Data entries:
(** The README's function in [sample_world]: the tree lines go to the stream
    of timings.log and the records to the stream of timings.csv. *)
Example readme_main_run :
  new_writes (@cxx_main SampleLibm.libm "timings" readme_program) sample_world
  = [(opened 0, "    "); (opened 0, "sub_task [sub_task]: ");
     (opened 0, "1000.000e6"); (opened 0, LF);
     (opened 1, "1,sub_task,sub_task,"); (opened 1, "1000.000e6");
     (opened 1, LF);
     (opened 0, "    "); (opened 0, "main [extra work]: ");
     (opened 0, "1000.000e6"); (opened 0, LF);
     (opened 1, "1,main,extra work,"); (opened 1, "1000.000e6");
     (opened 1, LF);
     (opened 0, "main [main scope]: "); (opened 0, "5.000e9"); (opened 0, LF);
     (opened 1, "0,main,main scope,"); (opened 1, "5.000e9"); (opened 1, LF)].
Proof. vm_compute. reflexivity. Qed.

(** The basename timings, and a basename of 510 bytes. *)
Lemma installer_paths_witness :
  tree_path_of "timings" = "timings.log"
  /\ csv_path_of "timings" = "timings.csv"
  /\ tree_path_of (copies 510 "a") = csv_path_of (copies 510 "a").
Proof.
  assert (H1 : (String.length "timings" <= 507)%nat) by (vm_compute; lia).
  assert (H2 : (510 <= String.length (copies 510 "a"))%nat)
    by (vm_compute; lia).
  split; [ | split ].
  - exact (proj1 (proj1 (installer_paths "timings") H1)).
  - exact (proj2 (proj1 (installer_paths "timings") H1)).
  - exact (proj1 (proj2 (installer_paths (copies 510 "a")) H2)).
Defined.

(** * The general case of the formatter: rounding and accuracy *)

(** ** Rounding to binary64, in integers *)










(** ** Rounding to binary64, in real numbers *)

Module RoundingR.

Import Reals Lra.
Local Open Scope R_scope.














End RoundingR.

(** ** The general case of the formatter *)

## [Goal of the exercise]
Set every line of the data down again, word for word.

## [Your solution]
(** The README's function in [sample_world]: the tree lines go to the stream
    of timings.log and the records to the stream of timings.csv. *)
Example readme_main_run :
  new_writes (@cxx_main SampleLibm.libm "timings" readme_program) sample_world
  = [(opened 0, "    "); (opened 0, "sub_task [sub_task]: ");
     (opened 0, "1000.000e6"); (opened 0, LF);
     (opened 1, "1,sub_task,sub_task,"); (opened 1, "1000.000e6");
     (opened 1, LF);
     (opened 0, "    "); (opened 0, "main [extra work]: ");
     (opened 0, "1000.000e6"); (opened 0, LF);
     (opened 1, "1,main,extra work,"); (opened 1, "1000.000e6");
     (opened 1, LF);
     (opened 0, "main [main scope]: "); (opened 0, "5.000e9"); (opened 0, LF);
     (opened 1, "0,main,main scope,"); (opened 1, "5.000e9"); (opened 1, LF)].
Proof. vm_compute. reflexivity. Qed.

(** The basename timings, and a basename of 510 bytes. *)
Lemma installer_paths_witness :
  tree_path_of "timings" = "timings.log"
  /\ csv_path_of "timings" = "timings.csv"
  /\ tree_path_of (copies 510 "a") = csv_path_of (copies 510 "a").
Proof.
  assert (H1 : (String.length "timings" <= 507)%nat) by (vm_compute; lia).
  assert (H2 : (510 <= String.length (copies 510 "a"))%nat)
    by (vm_compute; lia).
  split; [ | split ].
  - exact (proj1 (proj1 (installer_paths "timings") H1)).
  - exact (proj2 (proj1 (installer_paths "timings") H1)).
  - exact (proj1 (proj2 (installer_paths (copies 510 "a")) H2)).
Defined.

(** * The general case of the formatter: rounding and accuracy *)

(** ** Rounding to binary64, in integers *)










(** ** Rounding to binary64, in real numbers *)

Module RoundingR.

Import Reals Lra.
Local Open Scope R_scope.














End RoundingR.

(** ** The general case of the formatter *)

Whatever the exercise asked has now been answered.